Below are records; reproduce exactly the lines from the one that has "page) no_options])%list ->" through the one that has "(** ** Mutation handlers *)", ends included, and nothing more.

(Records excerpted from a collection)

===

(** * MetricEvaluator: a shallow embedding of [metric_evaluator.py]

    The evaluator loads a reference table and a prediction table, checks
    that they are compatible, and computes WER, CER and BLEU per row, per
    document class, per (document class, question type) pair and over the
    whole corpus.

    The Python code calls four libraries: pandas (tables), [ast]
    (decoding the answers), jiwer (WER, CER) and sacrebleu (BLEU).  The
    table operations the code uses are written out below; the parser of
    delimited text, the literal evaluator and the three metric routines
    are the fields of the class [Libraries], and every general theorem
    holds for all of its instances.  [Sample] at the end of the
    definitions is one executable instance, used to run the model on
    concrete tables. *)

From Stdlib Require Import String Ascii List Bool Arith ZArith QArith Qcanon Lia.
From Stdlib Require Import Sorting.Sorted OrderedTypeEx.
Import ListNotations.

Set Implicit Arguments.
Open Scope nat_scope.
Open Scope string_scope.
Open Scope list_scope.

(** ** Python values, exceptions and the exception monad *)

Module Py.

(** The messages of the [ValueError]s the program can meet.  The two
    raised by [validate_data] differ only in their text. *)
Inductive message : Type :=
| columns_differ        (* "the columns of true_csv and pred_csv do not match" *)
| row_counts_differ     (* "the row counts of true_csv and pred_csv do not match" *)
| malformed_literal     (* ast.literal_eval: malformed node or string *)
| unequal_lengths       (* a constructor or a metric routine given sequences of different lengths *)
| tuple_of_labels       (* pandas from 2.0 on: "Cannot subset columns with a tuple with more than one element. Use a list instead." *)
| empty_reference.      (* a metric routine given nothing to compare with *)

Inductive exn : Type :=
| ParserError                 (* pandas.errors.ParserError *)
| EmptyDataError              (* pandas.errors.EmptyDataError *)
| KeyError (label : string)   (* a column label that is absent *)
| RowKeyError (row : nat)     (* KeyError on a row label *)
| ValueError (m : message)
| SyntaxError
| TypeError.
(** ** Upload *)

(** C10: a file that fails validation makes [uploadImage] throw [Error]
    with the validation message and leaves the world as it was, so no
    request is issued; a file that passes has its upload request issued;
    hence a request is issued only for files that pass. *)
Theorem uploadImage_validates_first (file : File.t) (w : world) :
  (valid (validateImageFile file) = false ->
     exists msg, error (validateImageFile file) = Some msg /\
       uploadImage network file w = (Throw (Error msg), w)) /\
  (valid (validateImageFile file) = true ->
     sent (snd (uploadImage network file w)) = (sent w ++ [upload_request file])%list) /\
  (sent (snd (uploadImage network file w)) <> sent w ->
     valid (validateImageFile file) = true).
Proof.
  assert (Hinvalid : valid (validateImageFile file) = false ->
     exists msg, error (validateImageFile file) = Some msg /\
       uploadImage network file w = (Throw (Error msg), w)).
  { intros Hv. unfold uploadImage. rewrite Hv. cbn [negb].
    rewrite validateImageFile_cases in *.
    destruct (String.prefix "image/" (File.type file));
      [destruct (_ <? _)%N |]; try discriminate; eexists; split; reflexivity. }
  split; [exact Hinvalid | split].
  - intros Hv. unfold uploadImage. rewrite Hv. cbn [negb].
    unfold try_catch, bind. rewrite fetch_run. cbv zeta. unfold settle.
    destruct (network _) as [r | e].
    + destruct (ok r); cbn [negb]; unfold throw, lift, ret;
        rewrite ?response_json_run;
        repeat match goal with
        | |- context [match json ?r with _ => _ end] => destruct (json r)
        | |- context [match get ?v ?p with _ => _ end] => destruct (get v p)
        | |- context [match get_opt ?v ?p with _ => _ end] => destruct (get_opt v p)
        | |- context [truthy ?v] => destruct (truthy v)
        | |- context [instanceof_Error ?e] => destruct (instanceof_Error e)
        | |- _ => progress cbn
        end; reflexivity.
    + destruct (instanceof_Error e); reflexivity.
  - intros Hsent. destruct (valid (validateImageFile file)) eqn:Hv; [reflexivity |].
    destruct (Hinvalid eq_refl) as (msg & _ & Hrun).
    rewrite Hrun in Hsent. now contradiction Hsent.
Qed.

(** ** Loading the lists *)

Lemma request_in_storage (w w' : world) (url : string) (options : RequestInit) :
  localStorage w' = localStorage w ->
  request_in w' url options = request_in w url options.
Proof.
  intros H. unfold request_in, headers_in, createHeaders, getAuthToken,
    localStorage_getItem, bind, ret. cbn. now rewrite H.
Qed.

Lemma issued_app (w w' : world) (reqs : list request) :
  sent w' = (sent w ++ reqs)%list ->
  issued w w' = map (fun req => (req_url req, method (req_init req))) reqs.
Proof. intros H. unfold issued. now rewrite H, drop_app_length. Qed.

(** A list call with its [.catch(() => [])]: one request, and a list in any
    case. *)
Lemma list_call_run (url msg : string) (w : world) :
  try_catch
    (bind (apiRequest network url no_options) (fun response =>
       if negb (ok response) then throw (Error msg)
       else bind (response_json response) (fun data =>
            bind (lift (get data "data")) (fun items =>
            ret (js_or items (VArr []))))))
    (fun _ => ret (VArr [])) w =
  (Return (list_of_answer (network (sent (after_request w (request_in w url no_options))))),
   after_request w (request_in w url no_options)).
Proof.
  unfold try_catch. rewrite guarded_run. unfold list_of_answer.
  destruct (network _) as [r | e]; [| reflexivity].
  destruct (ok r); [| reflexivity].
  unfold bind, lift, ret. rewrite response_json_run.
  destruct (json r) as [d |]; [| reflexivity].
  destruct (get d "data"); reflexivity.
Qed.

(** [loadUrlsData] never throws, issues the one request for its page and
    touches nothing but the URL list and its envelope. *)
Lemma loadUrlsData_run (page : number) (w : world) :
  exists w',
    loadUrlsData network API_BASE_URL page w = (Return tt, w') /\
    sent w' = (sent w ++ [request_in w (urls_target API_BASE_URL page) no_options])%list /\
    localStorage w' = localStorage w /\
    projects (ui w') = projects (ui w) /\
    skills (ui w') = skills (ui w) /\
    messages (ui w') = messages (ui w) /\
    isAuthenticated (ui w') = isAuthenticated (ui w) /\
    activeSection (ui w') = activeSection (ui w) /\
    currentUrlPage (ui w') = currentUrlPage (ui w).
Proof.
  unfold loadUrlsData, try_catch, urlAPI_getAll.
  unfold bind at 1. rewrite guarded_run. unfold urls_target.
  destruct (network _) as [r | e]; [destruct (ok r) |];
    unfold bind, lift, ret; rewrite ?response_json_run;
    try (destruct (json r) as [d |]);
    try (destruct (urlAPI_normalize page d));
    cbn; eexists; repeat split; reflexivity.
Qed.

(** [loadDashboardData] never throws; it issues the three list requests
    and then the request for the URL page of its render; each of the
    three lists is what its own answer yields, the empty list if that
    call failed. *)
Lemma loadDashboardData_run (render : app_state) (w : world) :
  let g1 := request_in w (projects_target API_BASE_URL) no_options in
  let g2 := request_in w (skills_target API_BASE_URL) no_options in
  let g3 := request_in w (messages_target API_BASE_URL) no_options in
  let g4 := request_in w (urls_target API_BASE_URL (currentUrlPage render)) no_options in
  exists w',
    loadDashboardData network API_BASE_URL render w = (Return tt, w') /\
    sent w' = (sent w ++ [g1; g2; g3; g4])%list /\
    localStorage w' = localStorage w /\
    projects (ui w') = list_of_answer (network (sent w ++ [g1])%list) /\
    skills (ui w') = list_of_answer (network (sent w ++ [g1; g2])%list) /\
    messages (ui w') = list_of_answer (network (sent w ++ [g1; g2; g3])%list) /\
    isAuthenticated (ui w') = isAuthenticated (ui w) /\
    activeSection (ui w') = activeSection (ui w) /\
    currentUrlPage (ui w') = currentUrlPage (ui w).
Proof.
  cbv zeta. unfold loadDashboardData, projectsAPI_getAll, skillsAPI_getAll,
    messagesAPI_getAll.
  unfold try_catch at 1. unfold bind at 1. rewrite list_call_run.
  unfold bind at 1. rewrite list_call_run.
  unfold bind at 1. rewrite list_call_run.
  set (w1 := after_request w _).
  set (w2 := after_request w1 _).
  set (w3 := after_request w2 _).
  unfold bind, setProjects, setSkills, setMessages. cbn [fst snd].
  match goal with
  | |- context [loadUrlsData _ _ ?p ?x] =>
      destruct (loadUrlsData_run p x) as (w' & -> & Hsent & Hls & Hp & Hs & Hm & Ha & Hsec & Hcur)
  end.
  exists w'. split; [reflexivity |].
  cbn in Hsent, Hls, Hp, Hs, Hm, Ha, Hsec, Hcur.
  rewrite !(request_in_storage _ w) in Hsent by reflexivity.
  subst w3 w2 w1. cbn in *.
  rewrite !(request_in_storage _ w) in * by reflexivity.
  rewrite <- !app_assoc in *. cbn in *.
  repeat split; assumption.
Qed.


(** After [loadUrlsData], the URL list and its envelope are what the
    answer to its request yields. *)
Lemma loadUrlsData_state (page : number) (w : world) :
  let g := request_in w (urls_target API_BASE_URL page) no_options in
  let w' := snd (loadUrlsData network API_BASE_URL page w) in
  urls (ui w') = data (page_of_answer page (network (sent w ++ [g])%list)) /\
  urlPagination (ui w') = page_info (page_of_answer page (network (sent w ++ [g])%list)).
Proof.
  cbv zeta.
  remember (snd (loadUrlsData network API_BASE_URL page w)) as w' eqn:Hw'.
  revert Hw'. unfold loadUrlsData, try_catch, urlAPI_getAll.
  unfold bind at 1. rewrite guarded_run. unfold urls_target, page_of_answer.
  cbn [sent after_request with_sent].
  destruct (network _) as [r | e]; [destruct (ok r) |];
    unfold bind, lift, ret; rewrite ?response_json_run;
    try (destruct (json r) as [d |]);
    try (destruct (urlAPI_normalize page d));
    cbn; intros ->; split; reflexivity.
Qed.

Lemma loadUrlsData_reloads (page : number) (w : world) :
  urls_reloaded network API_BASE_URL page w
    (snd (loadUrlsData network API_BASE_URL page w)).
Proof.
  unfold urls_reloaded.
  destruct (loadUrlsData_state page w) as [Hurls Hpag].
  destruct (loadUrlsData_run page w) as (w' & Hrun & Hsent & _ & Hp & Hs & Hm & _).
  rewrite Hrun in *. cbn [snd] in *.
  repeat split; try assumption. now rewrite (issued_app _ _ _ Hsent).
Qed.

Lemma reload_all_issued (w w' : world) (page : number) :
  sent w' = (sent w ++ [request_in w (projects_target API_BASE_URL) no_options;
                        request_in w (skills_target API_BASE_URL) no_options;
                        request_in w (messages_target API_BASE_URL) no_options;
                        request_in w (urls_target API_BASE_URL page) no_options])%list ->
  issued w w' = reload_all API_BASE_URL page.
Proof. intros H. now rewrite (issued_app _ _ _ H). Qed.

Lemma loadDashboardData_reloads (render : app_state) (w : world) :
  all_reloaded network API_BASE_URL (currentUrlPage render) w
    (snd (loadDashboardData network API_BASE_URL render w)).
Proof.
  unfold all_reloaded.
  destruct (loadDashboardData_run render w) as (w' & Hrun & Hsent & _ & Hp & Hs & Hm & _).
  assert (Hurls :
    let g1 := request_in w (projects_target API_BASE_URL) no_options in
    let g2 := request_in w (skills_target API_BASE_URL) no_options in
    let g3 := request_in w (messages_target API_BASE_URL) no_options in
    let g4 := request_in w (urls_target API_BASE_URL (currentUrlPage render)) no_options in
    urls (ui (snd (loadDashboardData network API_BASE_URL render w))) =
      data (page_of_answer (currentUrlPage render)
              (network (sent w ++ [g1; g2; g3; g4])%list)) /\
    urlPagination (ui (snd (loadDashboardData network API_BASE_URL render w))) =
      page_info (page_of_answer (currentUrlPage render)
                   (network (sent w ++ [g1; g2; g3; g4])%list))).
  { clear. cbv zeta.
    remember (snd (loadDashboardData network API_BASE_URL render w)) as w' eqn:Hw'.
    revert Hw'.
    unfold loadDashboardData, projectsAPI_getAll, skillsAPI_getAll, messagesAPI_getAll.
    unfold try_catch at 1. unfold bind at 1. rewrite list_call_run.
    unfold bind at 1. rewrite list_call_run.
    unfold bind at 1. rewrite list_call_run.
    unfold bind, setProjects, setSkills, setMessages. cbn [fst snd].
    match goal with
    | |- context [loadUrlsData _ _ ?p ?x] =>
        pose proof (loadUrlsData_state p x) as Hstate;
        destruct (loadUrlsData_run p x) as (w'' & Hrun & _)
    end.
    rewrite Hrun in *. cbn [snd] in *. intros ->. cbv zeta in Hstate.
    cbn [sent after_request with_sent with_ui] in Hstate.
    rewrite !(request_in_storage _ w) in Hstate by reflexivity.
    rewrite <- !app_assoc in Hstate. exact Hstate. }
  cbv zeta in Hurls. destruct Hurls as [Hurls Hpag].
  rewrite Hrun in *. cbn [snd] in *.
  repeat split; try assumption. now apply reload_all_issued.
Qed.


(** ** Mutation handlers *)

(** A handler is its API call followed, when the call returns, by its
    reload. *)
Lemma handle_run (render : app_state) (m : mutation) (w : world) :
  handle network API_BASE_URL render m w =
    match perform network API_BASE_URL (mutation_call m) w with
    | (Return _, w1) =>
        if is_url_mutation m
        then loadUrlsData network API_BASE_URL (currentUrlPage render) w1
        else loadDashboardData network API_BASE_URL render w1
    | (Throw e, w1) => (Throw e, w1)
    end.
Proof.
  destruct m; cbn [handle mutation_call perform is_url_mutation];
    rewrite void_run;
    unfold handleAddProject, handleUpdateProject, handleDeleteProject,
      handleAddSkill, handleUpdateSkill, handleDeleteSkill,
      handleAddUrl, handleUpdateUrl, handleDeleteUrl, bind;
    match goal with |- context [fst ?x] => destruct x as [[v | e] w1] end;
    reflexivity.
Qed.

===

- Final answer -
                        request_in w (urls_target API_BASE_URL page) no_options])%list ->
  issued w w' = reload_all API_BASE_URL page.
Proof. intros H. now rewrite (issued_app _ _ _ H). Qed.

Lemma loadDashboardData_reloads (render : app_state) (w : world) :
  all_reloaded network API_BASE_URL (currentUrlPage render) w
    (snd (loadDashboardData network API_BASE_URL render w)).
Proof.
  unfold all_reloaded.
  destruct (loadDashboardData_run render w) as (w' & Hrun & Hsent & _ & Hp & Hs & Hm & _).
  assert (Hurls :
    let g1 := request_in w (projects_target API_BASE_URL) no_options in
    let g2 := request_in w (skills_target API_BASE_URL) no_options in
    let g3 := request_in w (messages_target API_BASE_URL) no_options in
    let g4 := request_in w (urls_target API_BASE_URL (currentUrlPage render)) no_options in
    urls (ui (snd (loadDashboardData network API_BASE_URL render w))) =
      data (page_of_answer (currentUrlPage render)
              (network (sent w ++ [g1; g2; g3; g4])%list)) /\
    urlPagination (ui (snd (loadDashboardData network API_BASE_URL render w))) =
      page_info (page_of_answer (currentUrlPage render)
                   (network (sent w ++ [g1; g2; g3; g4])%list))).
  { clear. cbv zeta.
    remember (snd (loadDashboardData network API_BASE_URL render w)) as w' eqn:Hw'.
    revert Hw'.
    unfold loadDashboardData, projectsAPI_getAll, skillsAPI_getAll, messagesAPI_getAll.
    unfold try_catch at 1. unfold bind at 1. rewrite list_call_run.
    unfold bind at 1. rewrite list_call_run.
    unfold bind at 1. rewrite list_call_run.
    unfold bind, setProjects, setSkills, setMessages. cbn [fst snd].
    match goal with
    | |- context [loadUrlsData _ _ ?p ?x] =>
        pose proof (loadUrlsData_state p x) as Hstate;
        destruct (loadUrlsData_run p x) as (w'' & Hrun & _)
    end.
    rewrite Hrun in *. cbn [snd] in *. intros ->. cbv zeta in Hstate.
    cbn [sent after_request with_sent with_ui] in Hstate.
    rewrite !(request_in_storage _ w) in Hstate by reflexivity.
    rewrite <- !app_assoc in Hstate. exact Hstate. }
  cbv zeta in Hurls. destruct Hurls as [Hurls Hpag].
  rewrite Hrun in *. cbn [snd] in *.
  repeat split; try assumption. now apply reload_all_issued.
Qed.


(** ** Mutation handlers *)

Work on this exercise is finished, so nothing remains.